• _TASK PROMPT_
What lines of the data include the string "dots"? Copy them all.

• _DATA FOR THIS EXERCISE_
____________________
(* ===== verification/Paths.v ===== *)
(** * File paths ([path/filepath] on Unix)

    [IsAbs], [Base], [Clean], [Join] and [Rel] as the adapters use them, on the
    elements between slashes. *)

From S2P Require Import Prelude GoStrings ResourceID.

Definition IsAbs (path : string) : bool := String.prefix "/" path.

(** [Base]: the last element, trailing slashes removed; ["."] for the empty path and
    ["/"] for slashes alone. *)
Definition Base (path : string) : string :=
  if bool_decide (path = "") then "."
  else match last (filter (fun e => e ≠ "") (Split_slash path)) with Some e => e | None => "/" end.

(** One element of [Clean]: [out] is what has been kept, in order. *)
Definition clean_elem (rooted : bool) (out : list string) (e : string) : list string :=
  if bool_decide (e = "") || bool_decide (e = ".") then out
  else if bool_decide (e = "..") then
    match last out with
    | Some l => if bool_decide (l = "..") then out ++ [e] else removelast out
    | None => if rooted then out else [e]
    end
  else out ++ [e].

Definition clean_elems (path : string) : list string := foldl (clean_elem (IsAbs path)) [] (Split_slash path).

(** [Clean]: the elements joined again. *)
Definition unclean (rooted : bool) (elems : list string) : string :=
  if rooted then "/" +:+ join_slash elems
  else match elems with [] => "." | _ => join_slash elems end.

Definition Clean (path : string) : string := unclean (IsAbs path) (clean_elems path).

(** ** What [Clean] leaves *)

Definition plain_elem (e : string) : Prop := e ≠ "" /\ e ≠ "." /\ has_slash e = false.

Lemma Split_no_slash s : Forall (fun e => has_slash e = false) (Split_slash s).
Proof.
  induction s as [|c t IH]; [by constructor |]. cbn [Split_slash]. case_bool_decide as Hc; [by constructor |].
  destruct (Split_slash t) as [|h r]; [by constructor; [simpl; rewrite bool_decide_false |]|].
  apply Forall_cons_1 in IH as [Hh Hr]. constructor; [|done]. simpl. by rewrite bool_decide_false.
Qed.

Lemma Forall_removelast {A} (P : A -> Prop) l : Forall P l -> Forall P (removelast l).
Proof. induction 1 as [|x l Hx Hl IH]; [constructor |]. destruct l; [constructor |]. simpl in *. by constructor. Qed.

Lemma clean_elem_rooted out e :
  Forall (fun x => plain_elem x /\ x ≠ "..") out -> has_slash e = false ->
  Forall (fun x => plain_elem x /\ x ≠ "..") (clean_elem true out e).
Proof.
  intros Ho He. unfold clean_elem. destruct (bool_decide_reflect (e = "")), (bool_decide_reflect (e = ".")); try done.
  cbn [orb]. case_bool_decide as Hd.
  - destruct (last out) as [l|] eqn:El; [|done]. apply last_Some in El as [l' ->].
    apply Forall_app in Ho as [Ho Hl]. apply Forall_cons_1 in Hl as [[_ Hl] _].
    rewrite bool_decide_false by done. rewrite removelast_last. done.
  - apply Forall_app. split; [done |]. by repeat constructor.
Qed.

(** A rooted path is cleaned of empty elements, dots and double dots. *)
Lemma clean_rooted path : IsAbs path = true -> Forall (fun x => plain_elem x /\ x ≠ "..") (clean_elems path).
Proof.
  intros Ha. unfold clean_elems. rewrite Ha. pose proof (Split_no_slash path) as Hs.
  assert (Forall (fun x => plain_elem x /\ x ≠ "..") []) as H0 by constructor. revert H0.
  generalize (@nil string). induction Hs as [|e l He _ IH]; intros out Ho; [done |]. cbn [foldl].
  apply IH. by apply clean_elem_rooted.
Qed.

Lemma Split_join elems :
  elems ≠ [] -> Forall (fun e => has_slash e = false) elems -> Split_slash (join_slash elems) = elems.
Proof.
  intros Hn H. induction H as [|e l He Hl IH]; [done |]. cbn [join_slash]. destruct l as [|e' l]; [by apply Split_last |].
  rewrite Split_segment by done. f_equal. by apply IH.
Qed.

(** [Join] of two elements, and [Rel] for paths that are both rooted or both not:
    [None] stands for its error. *)
Definition Join (a b : string) : string :=
  if bool_decide (a = "") then (if bool_decide (b = "") then "" else Clean b)
  else if bool_decide (b = "") then Clean a else Clean (a +:+ "/" +:+ b).

Fixpoint strip_common (a b : list string) : list string * list string :=
  match a, b with
  | x :: a', y :: b' => if bool_decide (x = y) then strip_common a' b' else (a, b)
  | _, _ => (a, b)
  end.

Definition Rel (base target : string) : option string :=
  if negb (bool_decide (IsAbs base = IsAbs target)) then None
  else
    let '(b, t) := strip_common (clean_elems base) (clean_elems target) in
    if bool_decide (".." ∈ b) then None
    else Some (unclean false (replicate (length b) ".." ++ t)).

(** [filepath.Dir]: everything before the last element, cleaned. *)
Definition Dir (path : string) : string := Clean (join_slash (removelast (Split_slash path) ++ [""])).

(** [containsDotDot]. *)
Definition containsDotDot (p : string) : bool := bool_decide (".." ∈ Split_slash p).

Lemma Split_app_slash a b : Split_slash (a +:+ "/" +:+ b) = Split_slash a ++ Split_slash b.
Proof.
  induction a as [|c a IH]; [done |]. change (String c a +:+ "/" +:+ b) with (String c (a +:+ "/" +:+ b)).
  cbn [Split_slash]. rewrite IH. case_bool_decide; [done |].
  destruct (Split_nonempty a) as (h & r & ->). done.
Qed.

Lemma IsAbs_app a b : IsAbs a = true -> IsAbs (a +:+ b) = true.
Proof.
  destruct a as [|c a]; [done |]. change (String c a +:+ b) with (String c (a +:+ b)). unfold IsAbs.
  cbn [String.prefix]. destruct (Ascii.ascii_dec _ c); [by destruct (a +:+ b) | done].
Qed.

Lemma IsAbs_root s : IsAbs ("/" +:+ s) = true.
Proof. unfold IsAbs. cbn. by destruct s. Qed.

(** Elements that are none of the special ones are appended; the empty ones and dots
    are dropped. *)
Definition keep_elem (e : string) : Prop := e ≠ "" /\ e ≠ ".".

Lemma clean_plain rooted l : forall out, ".." ∉ l -> foldl (clean_elem rooted) out l = out ++ filter keep_elem l.
Proof.
  induction l as [|e l IH]; intros out Hd; [by rewrite app_nil_r |]. apply not_elem_of_cons in Hd as [He Hd].
  cbn [foldl]. rewrite IH by done. rewrite filter_cons. unfold clean_elem, keep_elem.
  destruct (bool_decide_reflect (e = "")), (bool_decide_reflect (e = ".")); cbn [orb]; subst.
  1-3: rewrite decide_False by tauto; done.
  rewrite bool_decide_false, decide_True by auto. by rewrite <- app_assoc.
Qed.

Lemma filter_keep_id l : Forall (fun x => plain_elem x /\ x ≠ "..") l -> filter keep_elem l = l.
Proof.
  induction 1 as [|x l [(H1 & H2 & _) _] _ IH]; [done |]. rewrite filter_cons, decide_True by done. by rewrite IH.
Qed.

Lemma no_dotdot l : Forall (fun x => plain_elem x /\ x ≠ "..") l -> ".." ∉ l.
Proof. rewrite Forall_forall. intros H Hin. by destruct (H _ Hin). Qed.

Lemma clean_elems_unclean elems :
  Forall (fun x => plain_elem x /\ x ≠ "..") elems -> clean_elems (unclean true elems) = elems.
Proof.
  intros H. unfold clean_elems, unclean. rewrite IsAbs_root.
  change ("/" +:+ join_slash elems) with ("" +:+ "/" +:+ join_slash elems). rewrite Split_app_slash.
  change (Split_slash "") with [""]. cbn [app foldl]. change (clean_elem true [] "") with (@nil string).
  destruct elems as [|e l]; [done |]. rewrite Split_join; [|done | eapply Forall_impl; [exact H | by intros x [(_ & _ & ?) _]]].
  rewrite clean_plain by by apply no_dotdot. by rewrite filter_keep_id.
Qed.

Lemma clean_elems_Clean path : IsAbs path = true -> clean_elems (Clean path) = clean_elems path.
Proof. intros Ha. unfold Clean. rewrite Ha. apply clean_elems_unclean. by apply clean_rooted. Qed.

Lemma IsAbs_Clean path : IsAbs path = true -> IsAbs (Clean path) = true.
Proof. intros Ha. unfold Clean. rewrite Ha. apply IsAbs_root. Qed.

(** Cleaning a rooted path twice is cleaning it once. *)
Lemma Clean_idem path : IsAbs path = true -> Clean (Clean path) = Clean path.
Proof.
  intros Ha. unfold Clean at 1. rewrite IsAbs_Clean, clean_elems_Clean by done. unfold Clean. by rewrite Ha.
Qed.

(** A relative path without double dots goes below the root it is joined to. *)
Lemma clean_below root rel : IsAbs root = true -> containsDotDot rel = false ->
  clean_elems (root +:+ "/" +:+ rel) = clean_elems root ++ filter keep_elem (Split_slash rel).
Proof.
  intros Ha Hd. unfold clean_elems. rewrite IsAbs_app, Ha, Split_app_slash, foldl_app by done.
  apply clean_plain. unfold containsDotDot in Hd. by apply bool_decide_eq_false in Hd.
Qed.

Lemma strip_common_prefix a t : strip_common a (a ++ t) = ([], t).
Proof. induction a as [|x a IH]; [by destruct t |]. simpl. by rewrite bool_decide_true. Qed.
____________________
• _TASK OUTPUT_
(** A rooted path is cleaned of empty elements, dots and double dots. *)
(** Elements that are none of the special ones are appended; the empty ones and dots
(** A relative path without double dots goes below the root it is joined to. *)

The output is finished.